The Canton Symphony Orchestra, Umstattd Hall, Canton, Ohio, USA, 12/6/2009

Aaron Copland: Appalachian Spring (1943)

Sergei Prokofiev: Violin Concerto No. 2 in G Minor, Op. 63 (1935)

Maurice Ravel: Daphnis and Chloe Suites 1 & 2 (1912)


In this third concert of its 2009-10 MasterWorks Series, the Canton Symphony Orchestra (CSO) demonstrated, once again with notable panache, what can best be called a de rigueur mastery of wildly varied textures and tonalities, all executed with electrifying clarity. Call it a benevolent conspiracy, then, between Umstattd Hall’s great acoustics, the orchestra’s unity of purpose (surely the result of very fine conducting), and the engaging program selection.

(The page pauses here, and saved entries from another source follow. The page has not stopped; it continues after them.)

(* ===== verification/SchedSound.v ===== *)
(** * The scheduler loses no thread

    Every operation of [Sched] moves threads between queues. Threads are
    counted by their identity and affinity; each operation keeps every count,
    except that stealing discards threads pinned elsewhere. *)

From stdpp Require Import gmap.
From S2P Require Import Prelude Sched.

Definition key (t : Thread) : Z * Z := (tid t, affinity_mask t).

(** How often a thread with key [k] is in a list. *)
Fixpoint occ (k : Z * Z) (l : list Thread) : nat :=
  match l with
  | [] => 0
  | t :: l => (if bool_decide (key t = k) then 1 else 0) + occ k l
  end.

Definition olist (o : option Thread) : list Thread := match o with Some t => [t] | None => [] end.

Definition cpu_threads (c : PerCpuScheduler) : list Thread :=
  stride_heap c ++ concat (ready_queues c) ++ olist (current_thread c) ++ olist (switching_old c) ++ olist (idle c).

(** Every thread the scheduler knows. *)
Definition threads (s : Sched) : list Thread :=
  concat (cpu_threads <$> per_cpu s) ++ pending_queue s ++ sleep_queue s ++ block_queue s ++ futex_queue s ++ reaped s.

(** Eight queues, unmarked only when empty; the idle slot holds the idle thread. *)
Definition cpu_wf (c : PerCpuScheduler) : Prop :=
  length (ready_queues c) = 8%nat /\
  (ready_queues_dirty c = false -> Forall (fun q => q = []) (ready_queues c)) /\
  (forall t, idle c = Some t -> idle_id c = Some (tid t)).

Definition sched_wf (s : Sched) : Prop := length (per_cpu s) = MAX_CPUS /\ Forall cpu_wf (per_cpu s).

Lemma occ_app k l l' : occ k (l ++ l') = (occ k l + occ k l')%nat.
Proof. induction l; simpl; lia. Qed.

Lemma occ_perm k l l' : l ≡ₚ l' -> occ k l = occ k l'.
Proof. induction 1; simpl; lia. Qed.

Lemma occ_concat_alter k f i (qs : list (list Thread)) q :
  qs !! i = Some q ->
  (occ k (concat (alter f i qs)) + occ k q = occ k (concat qs) + occ k (f q))%nat.
Proof.
  revert i. induction qs as [|q' qs IH]; intros [|i] H; simplify_eq/=; rewrite ?occ_app; [lia|].
  specialize (IH i H). lia.
Qed.

Lemma occ_concat_insert k i (c c' : PerCpuScheduler) l :
  l !! i = Some c ->
  (occ k (concat (cpu_threads <$> <[i := c']> l)) + occ k (cpu_threads c)
   = occ k (concat (cpu_threads <$> l)) + occ k (cpu_threads c'))%nat.
Proof.
  revert i. induction l as [|d l IH]; intros [|i] H; simplify_eq/=; rewrite ?occ_app; [lia|].
  specialize (IH i H). lia.
Qed.

Lemma sched_wf_cpu s i : sched_wf s -> (i < MAX_CPUS)%nat -> per_cpu s !! i = Some (cpu_of s i) /\ cpu_wf (cpu_of s i).
Proof.
  intros [Hl Hf] Hi. unfold cpu_of. destruct (lookup_lt_is_Some_2 (per_cpu s) i) as [c Hc]; [lia|].
  rewrite Hc. split; [done|]. exact (Forall_lookup_1 _ _ _ _ Hf Hc).
Qed.

Lemma cpu_of_set s i c : sched_wf s -> (i < MAX_CPUS)%nat -> cpu_of (set_cpu s i c) i = c.
Proof. intros [Hl _] Hi. unfold cpu_of, set_cpu; simpl. rewrite list_lookup_insert_eq; [done|lia]. Qed.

The evening began on a solemn, reverential note as Maestro Gerhardt Zimmerman reminded the audience of the recent death of Linda V. Moorhouse, a beloved former executive director and CEO of the orchestra. After his moving and affectionate remembrance, Zimmerman led the orchestra in a dedicatory, stunning performance of Elgar’s Nimrod.

Matthew Brown, CSO assistant conductor, then came to the podium to conduct Copland’s Appalachian Spring. He gave as succinct and bright an account of this iconic American masterpiece as I’ve ever heard. Responding in kind, the orchestra performed as would an eager dance partner, attentive to every nuance of Brown’s buoyant leading. The net result of this happy pairing was unquestionably mesmerizing.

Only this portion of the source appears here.